How to complete this task = Some entries follow. Reproduce exactly the lines starting at the one with "DropRule (name table : str)" and stopping after the one with "exec_rewrite t s".

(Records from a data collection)
_ _ _ _ _ _ _
(** One check of another or the same counter. *)
Lemma keeps_check up c m p a b w (kind : bool) i s h vs r s' :
  rule_of p = Some (a, b, w) → keeps s h (Visit c m :: vs) →
  enforce limit_digest up c m (namespace config) (operation_of p ++ suffix kind) i (limit_secret config)
    (if kind then a else b) w s = (r, s') →
  ∃ h', keeps s' h' vs ∧ h ⊆+ h' ∧ (r = Ok tt → p = path → kind = by_client → i = who → Visit c m :: h ⊆+ h').
Proof using Hrule.
  intros Hp Hk Hrun. destruct (rule_positive _ _ _ _ Hp) as (Ha & Hb & Hw).
  destruct (rule_positive _ _ _ _ Hrule) as (Ha' & Hb' & Hw').
  assert (Hlim : 1 ≤ the_limit) by (unfold the_limit; by destruct by_client).
  destruct (keeps_enforce the_key (window * 1000) the_limit ltac:(lia) Hlim limit_digest up c m (namespace config)
    (operation_of p ++ suffix kind) i (limit_secret config) (if kind then a else b) w s h vs r s') as (h' & H1 & H2 & H3);
    [by destruct kind|done| |done|done|].
  - intros HK%limit_key_operation. destruct (counter_rule _ _ _ _ _ _ Hp Hrule HK) as [[= <- <- <-] ->]. unfold the_limit. split; [done|]. destruct by_client; congruence.
  - exists h'. split_and!; [done|done|]. intros Hr -> -> ->. by apply H3.
Qed.
(* ===== verification/Schema.v ===== *)
(** * Schemas and the operations that change them

    Tables with their columns, constraints, indexes and rules; the operations of
    a migration script as data; what an engine that runs them promises, as an
    interface; and a small engine that keeps the promises. *)

From S2P Require Import Prelude Regex.

Inductive sql_type := SUuid | SString (length : Z) | SInteger | SBoolean | STimestamp | SJsonb.
Record column := Column { c_type : sql_type; c_default : option str; c_nullable : bool }.
Inductive constraint :=
| PrimaryKey (columns : list str)
| Unique (columns : list str)
| CheckExpr (expression : str)
| ForeignKey (columns : list str) (referred : str) (referred_columns : list str) (ondelete : str).
Record index := Index { i_columns : list str; i_unique : bool; i_where : option str }.
Record relation := Relation {
  columns : gmap str column;
  constraints : gmap str constraint;
  indexes : gmap str index;
  rules : gmap str str }.
Abbreviation schema := (gmap str relation).

#[export] Instance sql_type_eq_dec : EqDecision sql_type. Proof. solve_decision. Defined.
#[export] Instance column_eq_dec : EqDecision column. Proof. solve_decision. Defined.
#[export] Instance constraint_eq_dec : EqDecision constraint. Proof. solve_decision. Defined.
#[export] Instance index_eq_dec : EqDecision index. Proof. solve_decision. Defined.
#[export] Instance relation_eq_dec : EqDecision relation. Proof. solve_decision. Defined.

(** The calls of a script on [op]; [CreateRule], [DropRule] and [Rewrite] are
    statements given to [op.execute], the last one an UPDATE of rows. *)
Inductive op :=
| CreateTable (table : str) (cs : list (str * column)) (ks : list (str * constraint))
| DropTable (table : str)
| CreateIndex (name table : str) (i : index)
| DropIndex (name table : str)
| AddColumn (table name : str) (c : column)
| DropColumn (table name : str)
| CreateCheck (name table expression : str)
| DropCheck (name table : str)
| CreateRule (name table event : str)
| DropRule (name table : str)
| Rewrite (table : str).

#[export] Instance op_eq_dec : EqDecision op. Proof. solve_decision. Defined.

(** The operation that takes one back. *)
Definition undo (o : op) : option op :=
  match o with
  | CreateTable t _ _ => Some (DropTable t)
  | CreateIndex n t _ => Some (DropIndex n t)
  | AddColumn t n _ => Some (DropColumn t n)
  | CreateCheck n t _ => Some (DropCheck n t)
  | CreateRule n t _ => Some (DropRule n t)
  | _ => None
  end.
Definition creates (o : op) : bool := match undo o with Some _ => true | None => false end.
Definition rewrites (o : op) : bool := match o with Rewrite _ => true | _ => false end.

(** An engine: what it does with an operation on the states it reaches, and that
    taking back what was just created gives the state before. *)
Class Engine (T : Type) := {
  well_formed : T → Prop;
  exec : op → T → option T;
  exec_well_formed o s s' : well_formed s → exec o s = Some s' → well_formed s';
  exec_undo o u s s' : well_formed s → undo o = Some u → exec o s = Some s' → exec u s' = Some s;
  exec_rewrite t s s' : exec (Rewrite t) s = Some s' → s' = s }.

Definition exec_all `{Engine T} (os : list op) (s : T) : option T := foldl (λ acc o, acc ≫= exec o) (Some s) os.

Section engine.
Context `{Engine T}.

Lemma exec_all_cons o os s : exec_all (o :: os) s = exec o s ≫= exec_all os.
Proof.
  unfold exec_all. cbn. destruct (exec o s); [done|]. cbn. induction os; [done|]. done.
Qed.

Lemma exec_all_app os os' s : exec_all (os ++ os') s = exec_all os s ≫= exec_all os'.
Proof.
  revert s. induction os as [|o os IH]; intros s; [done|].
  rewrite <-app_comm_cons, !exec_all_cons. destruct (exec o s); [apply IH|done].
Qed.

Lemma exec_all_well_formed os s s' : well_formed s → exec_all os s = Some s' → well_formed s'.
Proof.
  revert s. induction os as [|o os IH]; intros s Hs; [by intros [= <-]|].
  rewrite exec_all_cons. destruct (exec o s) eqn:He; [|done]. cbn. eauto using exec_well_formed.
Qed.

(** Operations that only create or rewrite are taken back in reverse order. *)
Lemma exec_all_undo os s s' :
  well_formed s → Forall (λ o, creates o || rewrites o) os → exec_all os s = Some s' →
  exec_all (reverse (omap undo os)) s' = Some s.
Proof.
  revert s. induction os as [|o os IH]; intros s Hs; [by intros _ [= <-]|].
  intros [Ho Hos]%Forall_cons. rewrite exec_all_cons. destruct (exec o s) as [s1|] eqn:He; [|done]. cbn [mbind option_bind]. intros Hr.
  pose proof (IH s1 (exec_well_formed _ _ _ Hs He) Hos Hr) as Hback. unfold creates in Ho.
  assert (Hcons : omap undo (o :: os) = option_list (undo o) ++ omap undo os) by (cbn; by destruct (undo o)).
  rewrite Hcons, reverse_app, exec_all_app, Hback. cbn [mbind option_bind].
  destruct (undo o) as [u|] eqn:Hu.
  - exact (exec_undo _ _ _ _ Hs Hu He).
  - destruct o; try done. by apply exec_rewrite in He as ->.
Qed.
End engine.

(** ** A database *)

(** The words of a CHECK expression. *)
Definition word_char (c : N) : bool :=
  ((97 <=? c) && (c <=? 122) || (48 <=? c) && (c <=? 57) || (c =? 95))%N.
Fixpoint words (w : str) (e : str) : list str :=
  match e with
  | [] => [w]
  | c :: e => if word_char c then words (w ++ [c]) e else w :: words [] e
  end.

Definition mentions (k : constraint) : list str :=
  match k with
  | PrimaryKey cs | Unique cs | ForeignKey cs _ _ _ => cs
  | CheckExpr e => words [] e
  end.
Definition refers_to (t : str) (k : constraint) : bool :=
  match k with ForeignKey _ r _ _ => bool_decide (r = t) | _ => false end.

(** The columns a foreign key refers to form a key. *)
Definition keyed_by (cs : list str) (r : relation) : bool :=
  existsb (λ k, match k.2 with PrimaryKey ks | Unique ks => bool_decide (ks = cs) | _ => false end)
    (map_to_list (constraints r)).
Definition constraint_fits (s : schema) (cs : gmap str column) (k : constraint) : bool :=
  match k with
  | PrimaryKey ks | Unique ks => forallb (λ c, bool_decide (is_Some (cs !! c))) ks
  | CheckExpr _ => true
  | ForeignKey ks r rs _ => forallb (λ c, bool_decide (is_Some (cs !! c))) ks &&
      match s !! r with Some rel => keyed_by rs rel | None => false end
  end.

(** A new column of a table with rows needs a value for them. *)
Definition fills (c : column) : bool := c_nullable c || bool_decide (is_Some (c_default c)).

(** No constraint and no index mentions a column. PostgreSQL would drop those
    with the column; this engine refuses, and keeps the words of CHECK expressions
    apart from the names of new columns. *)
Definition unused (n : str) (r : relation) : bool :=
  negb (existsb (λ k, bool_decide (n ∈ mentions k.2)) (map_to_list (constraints r)))
  && negb (existsb (λ i, bool_decide (n ∈ i_columns i.2)) (map_to_list (indexes r))).
Definition is_check (k : option constraint) : bool := match k with Some (CheckExpr _) => true | _ => false end.

Definition on_table (t : str) (f : relation → option relation) (s : schema) : option schema :=
  r ← s !! t; r' ← f r; Some (<[t := r']> s).

Definition set_columns (m : gmap str column) (r : relation) := Relation m (constraints r) (indexes r) (rules r).
Definition set_constraints (m : gmap str constraint) (r : relation) := Relation (columns r) m (indexes r) (rules r).
Definition set_indexes (m : gmap str index) (r : relation) := Relation (columns r) (constraints r) m (rules r).
Definition set_rules (m : gmap str str) (r : relation) := Relation (columns r) (constraints r) (indexes r) m.

Definition put_new {V} (n : str) (v : V) (m : gmap str V) : option (gmap str V) :=
  match m !! n with Some _ => None | None => Some (<[n := v]> m) end.
Definition take_out {V} (n : str) (m : gmap str V) : option (gmap str V) :=
  match m !! n with Some _ => Some (delete n m) | None => None end.

Definition guard_b {A} (b : bool) (a : option A) : option A := if b then a else None.

Definition run_op (o : op) (s : schema) : option schema :=
  match o with
  | CreateTable t cs ks =>
      guard_b (bool_decide (NoDup cs.*1) && bool_decide (NoDup ks.*1) && bool_decide (s !! t = None)
               && forallb (λ k, constraint_fits s (list_to_map cs) k.2) ks)
        (Some (<[t := Relation (list_to_map cs) (list_to_map ks) ∅ ∅]> s))
  | DropTable t =>
      guard_b (negb (existsb (λ r, negb (bool_decide (r.1 = t)) && existsb (λ k, refers_to t k.2) (map_to_list (constraints r.2)))
                       (map_to_list s)))
        (take_out t s)
  | CreateIndex n t i =>
      on_table t (λ r, guard_b (forallb (λ c, bool_decide (is_Some (columns r !! c))) (i_columns i))
        (m ← put_new n i (indexes r); Some (set_indexes m r))) s
  | DropIndex n t => on_table t (λ r, m ← take_out n (indexes r); Some (set_indexes m r)) s
  | AddColumn t n c => on_table t (λ r, guard_b (fills c && unused n r) (m ← put_new n c (columns r); Some (set_columns m r))) s
  | DropColumn t n => on_table t (λ r, guard_b (unused n r) (m ← take_out n (columns r); Some (set_columns m r))) s
  | CreateCheck n t e => on_table t (λ r, m ← put_new n (CheckExpr e) (constraints r); Some (set_constraints m r)) s
  | DropCheck n t => on_table t (λ r, guard_b (is_check (constraints r !! n)) (Some (set_constraints (delete n (constraints r)) r))) s
  | CreateRule n t e => on_table t (λ r, m ← put_new n e (rules r); Some (set_rules m r)) s
  | DropRule n t => on_table t (λ r, Some (set_rules (delete n (rules r)) r)) s
  | Rewrite t => on_table t Some s
  end.

(** Foreign keys refer to tables that exist. *)
Definition referred_exist (s : schema) : Prop :=
  ∀ t r n k t', s !! t = Some r → constraints r !! n = Some k → refers_to t' k = true → is_Some (s !! t').

Lemma on_table_Some t f s s' :
  on_table t f s = Some s' ↔ ∃ r r', s !! t = Some r ∧ f r = Some r' ∧ s' = <[t := r']> s.
Proof.
  unfold on_table. rewrite bind_Some. setoid_rewrite bind_Some. split.
  - intros (r & Hr & r' & Hf & [= <-]). by exists r, r'.
  - intros (r & r' & Hr & Hf & ->). exists r. split; [done|]. by exists r'.
Qed.

Lemma guard_b_Some {A} b (x : option A) a : guard_b b x = Some a ↔ b = true ∧ x = Some a.
Proof. destruct b; naive_solver. Qed.
Lemma put_new_Some {V} (n : str) (v : V) m m' : put_new n v m = Some m' ↔ m !! n = None ∧ m' = <[n := v]> m.
Proof. unfold put_new. destruct (m !! n); naive_solver. Qed.
Lemma take_out_Some {V} (n : str) (m m' : gmap str V) : take_out n m = Some m' ↔ is_Some (m !! n) ∧ m' = delete n m.
Proof. unfold take_out, is_Some. destruct (m !! n); naive_solver. Qed.

Lemma take_out_put {V} (n : str) (v : V) (m : gmap str V) : m !! n = None → take_out n (<[n := v]> m) = Some m.
Proof. intros Hn. apply take_out_Some. rewrite lookup_insert_eq, delete_insert_id by done. split; [by eexists|done]. Qed.

(** Changing a table twice and back. *)
Lemma on_table_back t f g s s' :
  (∀ r r', f r = Some r' → g r' = Some r) → on_table t f s = Some s' → on_table t g s' = Some s.
Proof.
  intros Hfg (r & r' & Hs & Hf & ->)%on_table_Some. apply on_table_Some. exists r', r.
  split_and!; [apply lookup_insert_eq|auto|]. by rewrite insert_insert_eq, insert_id.
Qed.

(** Changes that add no foreign keys keep the references. *)
Lemma on_table_referred t f s s' :
  (∀ r r' n k, f r = Some r' → constraints r' !! n = Some k → constraints r !! n = Some k ∨ is_check (Some k) = true) →
  referred_exist s → on_table t f s = Some s' → referred_exist s'.
Proof.
  intros Hf Hs (r & r' & Hr & Hf' & ->)%on_table_Some t1 r1 n k t2 H1 Hk Hto.
  assert (Hex : is_Some (s !! t2)).
  { apply lookup_insert_Some in H1 as [[<- <-]|[_ H1]]; [|by eapply Hs].
    destruct (Hf _ _ _ _ Hf' Hk) as [Hk'|Hk']; [by eapply Hs|]. by destruct k. }
  destruct (decide (t = t2)) as [<-|]; [rewrite lookup_insert_eq|rewrite lookup_insert_ne by done]; [by eexists|done].
Qed.

Ltac op_inv :=
  repeat match goal with
  | H : guard_b _ _ = Some _ |- _ => apply guard_b_Some in H as [? H]
  | H : put_new _ _ _ = Some _ |- _ => apply put_new_Some in H as [? ->]
  | H : take_out _ _ = Some _ |- _ => apply take_out_Some in H as [? ->]
  | H : (_ ≫= _) = Some _ |- _ => apply bind_Some in H as (? & ? & H)
  | H : Some _ = Some _ |- _ => injection H as <-
  end.

Lemma run_op_referred o s s' : referred_exist s → run_op o s = Some s' → referred_exist s'.
Proof.
  intros Hs. destruct o; cbn [run_op]; try (apply on_table_referred; [|done]; intros r r' m k Hf Hk; op_inv;
    cbn [constraints set_columns set_indexes set_rules set_constraints] in Hk; try by left).
  - intros Hr t r m k t' Ht Hk Hto. op_inv. apply andb_true_iff in H as [H Hfit]. apply andb_true_iff in H as [_ Hnew].
    apply bool_decide_eq_true in Hnew. destruct (decide (t' = table)) as [->|Hne]; [rewrite lookup_insert_eq; by eexists|].
    rewrite lookup_insert_ne by done. apply lookup_insert_Some in Ht as [[<- <-]|[_ Ht]]; [|by eapply Hs]. cbn in Hk.
    apply elem_of_list_to_map_2 in Hk. rewrite forallb_forall in Hfit. apply list_elem_of_In in Hk.
    pose proof (Hfit _ Hk) as Hf. destruct k; try done. cbn in Hf, Hto. apply bool_decide_eq_true in Hto as ->.
    apply andb_true_iff in Hf as [_ Hf]. by destruct (s !! t').
  - intros Hr t r m k t' Ht Hk Hto. op_inv. apply lookup_delete_Some in Ht as [Hne Ht].
    pose proof (Hs _ _ _ _ _ Ht Hk Hto) as Hex. destruct (decide (t' = table)) as [->|]; [|by rewrite lookup_delete_ne].
    exfalso. apply negb_true_iff in H. apply not_true_iff_false in H. apply H. apply existsb_exists. exists (t, r).
    split; [by apply list_elem_of_In, elem_of_map_to_list|]. cbn. rewrite bool_decide_eq_false_2 by done. cbn.
    apply existsb_exists. exists (m, k). split; [by apply list_elem_of_In, elem_of_map_to_list|done].
  - apply lookup_insert_Some in Hk as [[_ <-]|[_ Hk]]; [by right|by left].
  - apply lookup_delete_Some in Hk as [_ Hk]. by left.
Qed.

Lemma run_op_undo o u s s' : referred_exist s → undo o = Some u → run_op o s = Some s' → run_op u s' = Some s.
Proof.
  intros Hs. destruct o; cbn [undo]; intros [= <-]; cbn [run_op];
    try (apply on_table_back; intros [cs ks ix rs] r' Hf; op_inv; cbn [set_columns set_indexes set_rules set_constraints columns constraints indexes rules] in *).
  - intros Hr. op_inv. apply andb_true_iff in H as [H Hfit]. apply andb_true_iff in H as [_ Hnew]. apply bool_decide_eq_true in Hnew.
    apply guard_b_Some. split; [|by apply take_out_put].
    apply negb_true_iff, not_true_iff_false. rewrite existsb_exists. intros ([t r] & Ht & Hb). cbn in Hb.
    apply andb_true_iff in Hb as [Hne%negb_true_iff%bool_decide_eq_false Hb]. apply existsb_exists in Hb as ([m k] & Hk & Hto). cbn in Hk, Hto.
    apply list_elem_of_In, elem_of_map_to_list in Ht. apply list_elem_of_In, elem_of_map_to_list in Hk. apply lookup_insert_Some in Ht as [[? _]|[_ Ht]]; [done|].
    destruct (Hs _ _ _ _ _ Ht Hk Hto) as [? ?]. congruence.
  - by rewrite take_out_put.
  - apply andb_true_iff in H as [_ H]. apply guard_b_Some. split; [exact H|]. by rewrite take_out_put.
  - by rewrite lookup_insert_eq, delete_insert_id.
  - by rewrite delete_insert_id.
Qed.

#[export, refine] Instance database : Engine schema := {
  well_formed := referred_exist;
  exec := run_op;
  exec_well_formed := run_op_referred;
  exec_undo := run_op_undo }.
Proof. intros t s s' (r & r' & Hr & [= <-] & ->)%on_table_Some. by rewrite insert_id. Defined.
_ _ _ _ _ _ _
Solution =
| DropRule (name table : str)
| Rewrite (table : str).

#[export] Instance op_eq_dec : EqDecision op. Proof. solve_decision. Defined.

(** The operation that takes one back. *)
Definition undo (o : op) : option op :=
  match o with
  | CreateTable t _ _ => Some (DropTable t)
  | CreateIndex n t _ => Some (DropIndex n t)
  | AddColumn t n _ => Some (DropColumn t n)
  | CreateCheck n t _ => Some (DropCheck n t)
  | CreateRule n t _ => Some (DropRule n t)
  | _ => None
  end.
Definition creates (o : op) : bool := match undo o with Some _ => true | None => false end.
Definition rewrites (o : op) : bool := match o with Rewrite _ => true | _ => false end.

(** An engine: what it does with an operation on the states it reaches, and that
    taking back what was just created gives the state before. *)
Class Engine (T : Type) := {
  well_formed : T → Prop;
  exec : op → T → option T;
  exec_well_formed o s s' : well_formed s → exec o s = Some s' → well_formed s';
  exec_undo o u s s' : well_formed s → undo o = Some u → exec o s = Some s' → exec u s' = Some s;
  exec_rewrite t s s' : exec (Rewrite t) s = Some s' → s' = s }.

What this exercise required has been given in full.